What are nursing scholarly articles?
Nursing scholarly articles can be divided into several different categories, including:
These articles present the results of original research studies.
These articles summarize and synthesize existing research on a particular topic.
These articles describe and analyze individual cases of patients or clients.
These articles discuss and develop nursing theories.
These articles provide commentary on current nursing issues.
Why are nursing scholarly articles important?
Nursing scholarly articles are important for a number of reasons. First, they provide nurses with access to the latest research findings. This information can be used to improve nursing practice, develop new interventions, and provide better care for patients.
Second, nursing scholarly articles can help nurses to learn new skills and knowledge. Many nursing scholarly articles describe new techniques and procedures, as well as provide insights into the latest nursing research.
Third, nursing scholarly articles can help nurses to develop their critical thinking skills. By reading and evaluating nursing scholarly articles, nurses can learn to assess the quality of research, identify potential biases, and consider the implications of research findings for practice.
Benefits of reading nursing scholarly articles
Here are some of the benefits of reading nursing scholarly articles:
- Stay up-to-date on the latest research findings
- Learn new skills and knowledge
- Develop critical thinking skills
- Identify best practices for nursing care
- Improve patient outcomes
How to read nursing scholarly articles effectively
Here are some tips for reading nursing scholarly articles effectively:
Consider your purpose for reading.
What do you hope to learn from the article? Once you know your purpose, you can focus your reading on the relevant sections of the article.
Skim the article to get an overview.
This will help you to identify the main points of the article and decide if it is worth reading in more detail.

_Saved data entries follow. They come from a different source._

(** From the control elements on: the rest of both generators. *)
Lemma generate_rest fixed sdus post ces items it rest w : wrote fixed rest w -> fixed ++ sdu_items sdus = items ++ [it] ->
  (length (flat (sdu_items sdus)) + 4 + length ces <= length rest)%nat ->
  exists rest', (w ← sdu_subheaders sdus w; w ← end_of_header post w; copy_control_elements ces w) =
      Ok (u8 (Z.of_nat (length (header_bytes items it post ++ ces))), header_bytes items it post ++ ces ++ rest') /\
    (length (header_bytes items it post ++ ces) + length rest' = length (flat fixed) + length rest)%nat.
Proof.
  intros Hw Ei Hn. destruct (writes_sdus sdus fixed rest w Hw ltac:(lia)) as (w1 & rest1 & E1 & Hw1 & L1). rewrite E1. step_ok.
  rewrite Ei in Hw1. destruct (end_spec items it rest1 w1 post Hw1 ltac:(lia)) as (rest2 & E2 & L2). rewrite E2. step_ok.
  unfold copy_control_elements. wsimpl.
  assert (Ef : (length (flat items) + length (item_bytes it) = length (flat fixed) + length (flat (sdu_items sdus)))%nat).
  { rewrite <- length_marked, <- !length_app, <- flat_snoc, <- Ei, flat_app. done. }
  assert (Hh : (length (header_bytes items it post) <= length (flat items) + length (item_bytes it) + 1)%nat).
  { unfold header_bytes. case_match; rewrite !length_app, ?flat_snoc, ?length_app, ?length_marked, ?length_take; cbn [length]; lia. }
  rewrite put_bytes_at by (done || lia). step_ok. exists (drop (length ces) rest2). rewrite length_app. split; [done|].
  rewrite length_drop. lia.
Qed.

(** The paddings in front and three possible control elements: the part before
    the SDUs of both generators. *)
Lemma generate_fixed {A} sp op1 op2 op3 its1 its2 its3 header (k : writer -> res A) :
  writes_all op1 its1 -> writes_all op2 its2 -> writes_all op3 its3 -> only_fixed its1 -> only_fixed its2 -> only_fixed its3 ->
  let fixed := pad_items sp ++ its1 ++ its2 ++ its3 in
  (length (flat fixed) + 3 <= length header)%nat ->
  exists w rest, (w ← short_padding_subheaders sp (start_header header); w ← op1 w; w ← op2 w; w ← op3 w; k w) = k w /\
    wrote fixed rest w /\ length header = (length (flat fixed) + length rest)%nat.
Proof.
  intros H1 H2 H3 F1 F2 F3 fixed Hn. unfold fixed in *. set (ps := pad_items sp) in *. rewrite !flat_app, !length_app in *.
  pose proof (only_fixed_pads sp) as F0. fold ps in F0.
  destruct (writes_pads sp header) as (w1 & r1 & E1 & W1 & L1); [fold ps; lia|]. rewrite E1. step_ok. fold ps in W1, L1.
  destruct (H1 ps r1 w1 W1 F0 ltac:(lia)) as (w2 & r2 & E2 & W2 & L2). rewrite E2. step_ok.
  destruct (H2 _ r2 w2 W2) as (w3 & r3 & E3 & W3 & L3); [by apply Forall_app|lia|]. rewrite E3. step_ok.
  destruct (H3 _ r3 w3 W3) as (w4 & r4 & E4 & W4 & L4); [by unfold only_fixed; rewrite !Forall_app|lia|]. rewrite E4. step_ok.
  exists w4, r4. rewrite <- !app_assoc in W4. split_and!; [done|done|lia].
Qed.

Definition dlsch_fixed (drx_cmd timing_advance_cmd : Z) (ue_cont_res_id : option (list Z)) (short_padding : Z) : list item :=
  pad_items short_padding ++ when_item (negb (drx_cmd =? 255)) DRX_CMD ++
  when_item (negb (timing_advance_cmd =? 0)) TIMING_ADV_CMD ++ when_item (bool_decide (is_Some ue_cont_res_id)) UE_CONT_RES.

Definition dlsch_ces (timing_advance_cmd : Z) (ue_cont_res_id : option (list Z)) : list Z :=
  (if negb (timing_advance_cmd =? 0) then [Z.land (timing_advance_cmd + 31) 0x3f] else []) ++
  match ue_cont_res_id with Some id => take 6 id | None => [] end.

Definition bsr_item (bsr : bsr_arg) : list item :=
  match bsr with
  | No_bsr => []
  | Truncated_bsr _ => [I_fixed TRUNCATED_BSR]
  | Short_bsr _ => [I_fixed SHORT_BSR]
  | Long_bsr _ => [I_fixed LONG_BSR]
  end.

Definition ulsch_fixed (power_headroom crnti : option Z) (bsr : bsr_arg) (short_padding : Z) : list item :=
  pad_items short_padding ++ when_item (bool_decide (is_Some power_headroom)) POWER_HEADROOM ++
  when_item (bool_decide (is_Some crnti)) CRNTI ++ bsr_item bsr.

Definition ulsch_ces (power_headroom crnti : option Z) (bsr : bsr_arg) : list Z :=
  match power_headroom with Some b => [b] | None => [] end ++
  match crnti with Some r => [Z.land r 0xff; Z.land (Z.shiftr r 8) 0xff] | None => [] end ++ bsr_bytes bsr.

(** What a generator makes: the header, the control elements, and the rest of
    the buffer, changed. *)
Definition generates (r : res (Z * list Z)) (header : list Z) (items : list item) (it : item) (post : Z) (ces : list Z) : Prop :=
  let h := header_bytes items it post ++ ces in
  exists rest, r = Ok (u8 (Z.of_nat (length h)), h ++ rest) /\ (length h + length rest = length header)%nat.

Lemma generates_rest fixed sdus post ces items it rest w header : wrote fixed rest w -> fixed ++ sdu_items sdus = items ++ [it] ->
  length header = (length (flat fixed) + length rest)%nat -> (length (flat (items ++ [it])) + 4 + length ces <= length header)%nat ->
  generates (w ← sdu_subheaders sdus w; w ← end_of_header post w; copy_control_elements ces w) header items it post ces.
Proof.
  intros Hw Ei Hl Hn. rewrite <- Ei, flat_app, length_app in Hn.
  destruct (generate_rest fixed sdus post ces items it rest w Hw Ei ltac:(lia)) as (r & E & L). exists r. rewrite E, <- app_assoc. split; [done|lia].
Qed.

Lemma generate_dlsch_spec header sdus drx ta cr sp post items it :
  dlsch_fixed drx ta cr sp ++ sdu_items sdus = items ++ [it] ->
  (length (flat (items ++ [it])) + 4 + length (dlsch_ces ta cr) <= length header)%nat ->
  generates (generate_dlsch_header header sdus drx ta cr sp post) header items it post (dlsch_ces ta cr).
Proof.
  intros Ei Hn. unfold generate_dlsch_header. pose proof Hn as Hn'. rewrite <- Ei, flat_app, length_app in Hn'.
  edestruct (generate_fixed (A := Z * list Z) sp) as (w & rest & E & W & L);
    [apply writes_all_when|apply writes_all_when|apply writes_all_when|apply only_fixed_when|apply only_fixed_when|apply only_fixed_when| |rewrite E].
  - unfold dlsch_fixed in Hn'. lia.
  - by eapply generates_rest.
Qed.

Lemma generate_ulsch_spec header sdus phr crnti bsr sp post items it :
  ulsch_fixed phr crnti bsr sp ++ sdu_items sdus = items ++ [it] ->
  (length (flat (items ++ [it])) + 4 + length (ulsch_ces phr crnti bsr) <= length header)%nat ->
  generates (generate_ulsch_header header sdus sp phr crnti bsr post) header items it post (ulsch_ces phr crnti bsr).
Proof.
  intros Ei Hn. unfold generate_ulsch_header. pose proof Hn as Hn'. rewrite <- Ei, flat_app, length_app in Hn'.
  assert (B : writes_all (bsr_subheader bsr) (bsr_item bsr) /\ only_fixed (bsr_item bsr)).
  { destruct bsr; split; first [apply writes_all_ce|by apply writes_all_nil|repeat constructor; by eexists]. }
  edestruct (generate_fixed (A := Z * list Z) sp) as (w & rest & E & W & L);
    [apply writes_all_when|apply writes_all_when|apply B|apply only_fixed_when|apply only_fixed_when|apply B| |rewrite E].
  - unfold ulsch_fixed in Hn'. lia.
  - by eapply generates_rest.
Qed.

(** ** The parser *)

Lemma subheader_byte l : 0 <= l < 32 ->
  Z.testbit (Z.lor (Z.land l 31) 32) 5 = true /\ Z.land (Z.lor (Z.land l 31) 32) 31 = l /\
  Z.testbit (Z.land l 31) 5 = false /\ Z.land (Z.land l 31) 31 = l.
Proof.
  intros H. assert (A : Forall (fun l => Z.testbit (Z.lor (Z.land l 31) 32) 5 = true /\ Z.land (Z.lor (Z.land l 31) 32) 31 = l /\
    Z.testbit (Z.land l 31) 5 = false /\ Z.land (Z.land l 31) 31 = l) (seqZ 0 32)) by (apply (bool_decide_unpack _); vm_compute; exact I).
  rewrite Forall_forall in A. apply A, elem_of_seqZ. lia.
Qed.

Lemma length_byte v : 0 <= v < 128 ->
  Z.land v 127 = v /\ Z.testbit v 7 = false /\ Z.testbit (Z.lor 128 v) 7 = true /\ Z.land (Z.lor 128 v) 127 = v.
Proof.
  intros H. assert (A : Forall (fun v => Z.land v 127 = v /\ Z.testbit v 7 = false /\ Z.testbit (Z.lor 128 v) 7 = true /\ Z.land (Z.lor 128 v) 127 = v)
    (seqZ 0 128)) by (apply (bool_decide_unpack _); vm_compute; exact I).
  rewrite Forall_forall in A. apply A, elem_of_seqZ. lia.
Qed.

Lemma explicit_length_at pre l len more : 0 <= len < 2 ^ 15 ->
  explicit_length (pre ++ marked (I_sdu l len) ++ more) (length pre) = Ok (len, length (item_bytes (I_sdu l len))).
Proof.
  intros H. unfold explicit_length, marked, item_bytes. destruct (Z.ltb_spec len 128) as [Hs|Hs]; cbn [app].
  - destruct (length_byte len ltac:(lia)) as (-> & B & _ & _). set (v := Z.lor _ 32).
    replace (pre ++ v :: len :: more) with ((pre ++ [v]) ++ len :: more) by (by rewrite <- app_assoc).
    rewrite (get_at _ _ _ (length pre + 1)) by (rewrite length_app; done). step_ok. rewrite B. destruct (length_byte len ltac:(lia)) as (-> & _). done.
  - assert (Hq : 0 <= Z.shiftr len 8 < 128) by (rewrite Z.shiftr_div_pow2 by lia; div_lia).
    destruct (length_byte _ Hq) as (-> & _ & B & M). set (v := Z.lor _ 32). set (f := Z.lor 128 _) in *. set (lsb := Z.land len 255).
    replace (pre ++ v :: f :: lsb :: more) with ((pre ++ [v]) ++ f :: lsb :: more) by (by rewrite <- app_assoc).
    rewrite (get_at _ _ _ (length pre + 1)) by (rewrite length_app; done). step_ok. rewrite B.
    replace ((pre ++ [v]) ++ f :: lsb :: more) with ((pre ++ [v; f]) ++ lsb :: more) by (by rewrite <- !app_assoc).
    rewrite get_at by (rewrite length_app; done). step_ok. rewrite M. do 2 f_equal. unfold lsb.
    rewrite <- Z.land_assoc. change (Z.land 255 255) with (Z.ones 8). rewrite Z.land_ones by lia.
    rewrite (lor_disjoint _ _ 8), Z.shiftl_mul_pow2, Z.shiftr_div_pow2 by (try lia; rewrite ?Z.shiftl_mul_pow2 by lia; div_lia). div_lia.
Qed.

(** What a parser finds in the subheaders [items]. *)
Definition ces_of (items : list item) : list Z :=
  omap (fun it => match it with I_fixed l => if l =? SHORT_PADDING then None else Some l | I_sdu _ _ => None end) items.
Definition sdus_of (items : list item) : list (Z * Z) :=
  omap (fun it => match it with I_fixed _ => None | I_sdu l len => Some (l, len) end) items.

Read the abstract and introduction.
The abstract will provide a brief overview of the article, while the introduction will provide more detail about the research question and methodology.
Read the body of the article carefully.
This is where the authors will present their findings and discuss their implications.
Summarize the key points.
As you read, take notes on the main points of the article. This will help you to remember the information and to identify any areas that you need to learn more about.
Consider the limitations of the study.
Every research study has limitations. It is important to be aware of these limitations when evaluating the findings of the study.
How to understand nursing scholarly articles
Here are some tips for understanding nursing scholarly articles:
Understand the research methodology.
The research methodology is the way in which the study was conducted. It is important to understand the research methodology in order to evaluate the validity of the findings.
Be aware of the authors’ biases.
All authors have biases. It is important to be aware of the authors’ biases when evaluating the findings of the study.
Consider the implications of the findings for practice.
The authors of the study should discuss the implications of their findings for practice. However, it is important to use your own critical thinking skills to evaluate these implications.
Nursing scholarly articles are a valuable resource for nurses of all levels of experience. By reading and understanding nursing scholarly articles, nurses can stay up-to-date on the latest research findings, learn new skills, and improve their practice.